(** ** The state of a training run *)

Definition param_locs (p : param_dict) : list loc := [W1 p; b1 p; W2 p; b2 p].

(** The entry [(i, j)] of a velocity: a Python float stands for every
    entry. *)
Definition vel_entry (w : world) (v : velocity) (i j : nat) : R :=
  match v with
  | PyFloat r => r
  | Arr l => match lookup w l with Some V => get V i j | None => 0 end
  end.

(** A velocity is a float, or an array of shape [(n, m)] that is none of the
    arrays [ls]. *)
Definition vel_ok (w : world) (ls : list loc) (v : velocity) (n m : nat) : Prop :=
  match v with
  | PyFloat _ => True
  | Arr l => ~ In l ls /\ exists V, lookup w l = Some V /\ shape V = (n, m)
  end.

(** The velocity [v] is an array of shape [(n, m)] with entries [f]. *)
Definition vel_is (w : world) (v : velocity) (n m : nat) (f : nat -> nat -> R)
  : Prop :=
  exists l V, v = Arr l /\ lookup w l = Some V /\ is_array V n m f.

(** [mu * velocity - learning_rate * gradient], entry by entry. *)
Definition new_velocity (w : world) (old : velocity) (mu0 lr : R)
    (grad : nat -> nat -> R) (i j : nat) : R :=
  mu0 * vel_entry w old i j - lr * grad i j.

Section TrainingVocabulary.

Variables (self : TwoLayerNet) (X : loc) (XA : ndarray) (y : list Z).
Variables (X_val : loc) (XvA : ndarray) (y_val : list Z).
Variables (learning_rate_decay reg mu_increase : R).
Variables (batch_size : Z) (verbose : bool).
Variables (N D H C : nat).

(** The state of a training run between two iterations: the parameters hold
    [v], of the shapes fixed at construction; the data are where they were;
    each velocity is a float or an array of its parameter's shape. *)
Definition train_inv (w : world) (s : loop_state) (v : weights) : Prop :=
  net_holds w (params self) v /\ weights_shape D H C v /\
  lookup w X = Some XA /\ lookup w X_val = Some XvA /\
  vel_ok w (param_locs (params self)) (v_W2 s) H C /\
  vel_ok w (param_locs (params self)) (v_b2 s) 1 C /\
  vel_ok w (param_locs (params self)) (v_W1 s) D H /\
  vel_ok w (param_locs (params self)) (v_b1 s) 1 H.

(** The minibatch drawn in the world [w]. *)
Definition batch_index (w : world) : list nat :=
  draw_ints (random w) N (Z.to_nat batch_size).

Definition batch_X (w : world) : ndarray := reordered_X XA (batch_index w).

Definition batch_y (w : world) : list Z := reordered_y y (batch_index w).

(** What one iteration does to the loop state [s] and the world [w], the
    parameters holding [v] before. *)
Definition step_post (iterations_per_epoch it : Z)
    (w : world) (s : loop_state) (v : weights)
    (s' : loop_state) (w' : world) : Prop :=
  exists v',
    train_inv w' s' v' /\
    random w' = skip_ints (random w) (Z.to_nat batch_size) /\
    kept_but (param_locs (params self)) w w' /\
    loss_history s' =
      loss_history s ++ [loss_formula v (batch_X w) (batch_y w) reg] /\
    (vel_is w' (v_W2 s') H C
       (new_velocity w (v_W2 s) (mu s) (learning_rate s)
          (grad_W2_formula v (batch_X w) (batch_y w) reg)) /\
     is_array (wW2 v') H C (fun i j =>
       get (wW2 v) i j +
       new_velocity w (v_W2 s) (mu s) (learning_rate s)
         (grad_W2_formula v (batch_X w) (batch_y w) reg) i j)) /\
    (vel_is w' (v_b2 s') 1 C
       (new_velocity w (v_b2 s) (mu s) (learning_rate s)
          (grad_b2_formula v (batch_X w) (batch_y w))) /\
     is_array (wb2 v') 1 C (fun i j =>
       get (wb2 v) i j +
       new_velocity w (v_b2 s) (mu s) (learning_rate s)
         (grad_b2_formula v (batch_X w) (batch_y w)) i j)) /\
    (vel_is w' (v_W1 s') D H
       (new_velocity w (v_W1 s) (mu s) (learning_rate s)
          (grad_W1_formula v (batch_X w) (batch_y w) reg)) /\
     is_array (wW1 v') D H (fun i j =>
       get (wW1 v) i j +
       new_velocity w (v_W1 s) (mu s) (learning_rate s)
         (grad_W1_formula v (batch_X w) (batch_y w) reg) i j)) /\
    (vel_is w' (v_b1 s') 1 H
       (new_velocity w (v_b1 s) (mu s) (learning_rate s)
          (grad_b1_formula v (batch_X w) (batch_y w))) /\
     is_array (wb1 v') 1 H (fun i j =>
       get (wb1 v) i j +
       new_velocity w (v_b1 s) (mu s) (learning_rate s)
         (grad_b1_formula v (batch_X w) (batch_y w)) i j)) /\
    (if verbose && (it mod iterations_per_epoch =? 0)%Z then
       train_acc_history s' =
         train_acc_history s ++ [accuracy (predictions v' (batch_X w)) (batch_y w)] /\
       val_acc_history s' =
         val_acc_history s ++ [accuracy (predictions v' XvA) y_val] /\
       learning_rate s' = learning_rate s * learning_rate_decay /\
       mu s' = mu s * mu_increase
     else
       train_acc_history s' = train_acc_history s /\
       val_acc_history s' = val_acc_history s /\
       learning_rate s' = learning_rate s /\
       mu s' = mu s).

(** The iterations at which the end-of-epoch block runs. *)
Definition epoch_ends (iterations_per_epoch : Z) (its : list Z) : list Z :=
  filter (fun it => verbose && (it mod iterations_per_epoch =? 0)%Z) its.

(** What running the body for each of [its] does to the loop state and the
    world. *)
Definition run_post (iterations_per_epoch : Z) (its : list Z)
    (w : world) (s : loop_state) (s' : loop_state) (w' : world) : Prop :=
  exists v' ls ta va,
    train_inv w' s' v' /\
    loss_history s' = loss_history s ++ ls /\ length ls = length its /\
    train_acc_history s' = train_acc_history s ++ ta /\
    val_acc_history s' = val_acc_history s ++ va /\
    length ta = length (epoch_ends iterations_per_epoch its) /\
    length va = length (epoch_ends iterations_per_epoch its) /\
    learning_rate s' =
      learning_rate s *
      learning_rate_decay ^ length (epoch_ends iterations_per_epoch its) /\
    mu s' = mu s * mu_increase ^ length (epoch_ends iterations_per_epoch its) /\
    random w' = skip_ints (random w) (length its * Z.to_nat batch_size) /\
    kept_but (param_locs (params self)) w w'.

End TrainingVocabulary.

(** The number of iterations of the loop of [train]. *)
Definition iterations (num_train : nat) (num_epochs batch_size : Z) : nat :=
  Z.to_nat (num_epochs * Z.max (Z.of_nat num_train / batch_size) 1).

(** What the caller must provide for a training run: the data and the
    parameters are in the heap with consistent shapes, the batch is not
    empty, labels are valid, the batch size is positive, and the data are
    not the parameter arrays themselves. *)
Definition train_ready (self : TwoLayerNet) (X : loc) (XA : ndarray)
    (y : list Z) (X_val : loc) (XvA : ndarray) (y_val : list Z)
    (batch_size : Z) (N D H C Nv : nat) (v : weights) (w : world) : Prop :=
  lookup w X = Some XA /\ lookup w X_val = Some XvA /\
  net_holds w (params self) v /\ weights_shape D H C v /\
  shape XA = (N, D) /\ (1 <= N)%nat /\ length y = N /\ valid_labels C y /\
  (1 <= batch_size)%Z /\
  shape XvA = (Nv, D) /\ length y_val = Nv /\
  NoDup (param_locs (params self)) /\
  ~ In X (param_locs (params self)) /\ ~ In X_val (param_locs (params self)).

(** The entries of the four parameters after an update, [w0], [s0] and [v0]
    being the world, the loop state and the parameters before it. *)
Definition momentum_post (self : TwoLayerNet) (XA : ndarray) (y : list Z)
    (reg : R) (batch_size : Z) (N D H C : nat)
    (w0 : world) (s0 : loop_state) (v0 : weights)
    (s' : loop_state) (w' : world) : Prop :=
  let XB := batch_X XA batch_size N w0 in
  let yB := batch_y y batch_size N w0 in
  let vel old grad :=
    new_velocity w0 old (mu s0) (learning_rate s0) grad in
  exists v',
    net_holds w' (params self) v' /\
    vel_is w' (v_W2 s') H C (vel (v_W2 s0) (grad_W2_formula v0 XB yB reg)) /\
    is_array (wW2 v') H C (fun i j =>
      get (wW2 v0) i j + vel (v_W2 s0) (grad_W2_formula v0 XB yB reg) i j) /\
    vel_is w' (v_b2 s') 1 C (vel (v_b2 s0) (grad_b2_formula v0 XB yB)) /\
    is_array (wb2 v') 1 C (fun i j =>
      get (wb2 v0) i j + vel (v_b2 s0) (grad_b2_formula v0 XB yB) i j) /\
    vel_is w' (v_W1 s') D H (vel (v_W1 s0) (grad_W1_formula v0 XB yB reg)) /\
    is_array (wW1 v') D H (fun i j =>
      get (wW1 v0) i j + vel (v_W1 s0) (grad_W1_formula v0 XB yB reg) i j) /\
    vel_is w' (v_b1 s') 1 H (vel (v_b1 s0) (grad_b1_formula v0 XB yB)) /\
    is_array (wb1 v') 1 H (fun i j =>
      get (wb1 v0) i j + vel (v_b1 s0) (grad_b1_formula v0 XB yB) i j).

(** The entries of the four parameters after one plain gradient step of
    size [lr]. *)
Definition gradient_step_post (self : TwoLayerNet) (XA : ndarray) (y : list Z)
    (reg : R) (batch_size : Z) (N D H C : nat) (lr : R)
    (w0 : world) (v0 : weights) (w' : world) : Prop :=
  let XB := batch_X XA batch_size N w0 in
  let yB := batch_y y batch_size N w0 in
  exists v',
    net_holds w' (params self) v' /\
    is_array (wW2 v') H C (fun i j =>
      get (wW2 v0) i j - lr * grad_W2_formula v0 XB yB reg i j) /\
    is_array (wb2 v') 1 C (fun i j =>
      get (wb2 v0) i j - lr * grad_b2_formula v0 XB yB i j) /\
    is_array (wW1 v') D H (fun i j =>
      get (wW1 v0) i j - lr * grad_W1_formula v0 XB yB reg i j) /\
    is_array (wb1 v') 1 H (fun i j =>
      get (wb1 v0) i j - lr * grad_b1_formula v0 XB yB i j).

(** The parameters right after construction. *)
Definition init_post (D H C : nat) (std : R) (w : world)
    (net : TwoLayerNet) (w' : world) : Prop :=
  exists v,
    net_holds w' (params net) v /\ weights_shape D H C v /\
    (forall d k, (d < D)%nat -> (k < H)%nat ->
       get (wW1 v) d k =
         std * raw_gauss (random w) (used_gauss (random w) + d * H + k)) /\
    (forall k j, (k < H)%nat -> (j < C)%nat ->
       get (wW2 v) k j =
         std * raw_gauss (random w) (used_gauss (random w) + D * H + k * C + j)) /\
    (forall k, (k < H)%nat -> get (wb1 v) 0 k = 0) /\
    (forall j, (j < C)%nat -> get (wb2 v) 0 j = 0) /\
    NoDup (param_locs (params net)) /\
    heap_kept w w'.

(** ** Small worlds used to instantiate the statements *)

(** Two examples with two features, a network with two hidden units and two
    classes, and the same examples in the other order. *)
Definition example_X : ndarray := mkArr 2%nat 2%nat [[1; 2]; [3; -1]].

Definition example_weights : weights :=
  mkWeights (mkArr 2%nat 2%nat [[1; 0]; [0; 1]]) (mkArr 1%nat 2%nat [[0; 0]])
            (mkArr 2%nat 2%nat [[1; -1]; [2; 0]]) (mkArr 1%nat 2%nat [[0; 1]]).

Definition example_net : TwoLayerNet :=
  mkNet (mkParams 1%nat 2%nat 3%nat 4%nat).

Definition example_random : random_state :=
  mkRandom (fun k => k) (fun _ => 0) 0%nat 0%nat.

Definition example_X_swapped : ndarray := mkArr 2%nat 2%nat [[3; -1]; [1; 2]].

Definition example_world : world :=
  mkWorld [example_X; wW1 example_weights; wb1 example_weights;
           wW2 example_weights; wb2 example_weights; example_X;
           example_X_swapped]
          example_random.

Definition example_y : list Z := [1%Z; 0%Z].

(** A network with two classes whose parameters are all zero. *)
Definition uniform_weights : weights :=
  mkWeights (mkArr 1%nat 1%nat [[0]]) (mkArr 1%nat 1%nat [[0]])
            (mkArr 1%nat 2%nat [[0; 0]]) (mkArr 1%nat 2%nat [[0; 0]]).

Definition uniform_world : world :=
  mkWorld [mkArr 1%nat 1%nat [[5]]; wW1 uniform_weights; wb1 uniform_weights;
           wW2 uniform_weights; wb2 uniform_weights]
          example_random.

(** A network with a single class whose parameters are all zero. *)
Definition zero_cell : ndarray := mkArr 1%nat 1%nat [[0]].

Definition single_class_weights : weights :=
  mkWeights zero_cell zero_cell zero_cell zero_cell.

Definition single_class_world : world :=
  mkWorld [mkArr 1%nat 1%nat [[5]]; zero_cell; zero_cell; zero_cell; zero_cell]
          example_random.

(** ** Computations that raise, and labels that index the probabilities *)

(** [raises c w e Q]: started in [w], [c] stops with the exception [e], in a
    world that satisfies [Q]. *)
Definition raises {A} (c : Py A) (w : world) (e : exn) (Q : world -> Prop)
  : Prop :=
  exists w', c w = (Raise e, w') /\ Q w'.

(** Labels in [[-C, C)]: what [probs[range(N), y]] accepts as a column. *)
Definition indexable_labels (C : nat) (y : list Z) : Prop :=
  Forall (fun k => (- Z.of_nat C <= k < Z.of_nat C)%Z) y.

(** The class a label in [[-C, C)] stands for: negative labels count from
    the last class. *)
Definition wrap_labels (C : nat) (y : list Z) : list Z :=
  map (fun k => (k mod Z.of_nat C)%Z) y.

(** A network without classes: [W2] and [b2] have no columns. *)
Definition no_class_weights : weights :=
  mkWeights zero_cell zero_cell (mkArr 1%nat 0%nat [[]]) (mkArr 1%nat 0%nat [[]]).

Definition no_class_world : world :=
  mkWorld [mkArr 1%nat 1%nat [[5]]; wW1 no_class_weights; wb1 no_class_weights;
           wW2 no_class_weights; wb2 no_class_weights]
          example_random.

(** ** Entries of arrays and velocities, for the invariants of training *)

(** Every entry of the [(n, m)] array [A] is zero. *)
Definition zero_entries (A : ndarray) (n m : nat) : Prop :=
  forall i j, (i < n)%nat -> (j < m)%nat -> get A i j = 0.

----

Instructions for the task: Each line of the listing above that includes the word "network" should be copied.

Solution:
(** Two examples with two features, a network with two hidden units and two
(** A network with two classes whose parameters are all zero. *)
(** A network with a single class whose parameters are all zero. *)
(** A network without classes: [W2] and [b2] have no columns. *)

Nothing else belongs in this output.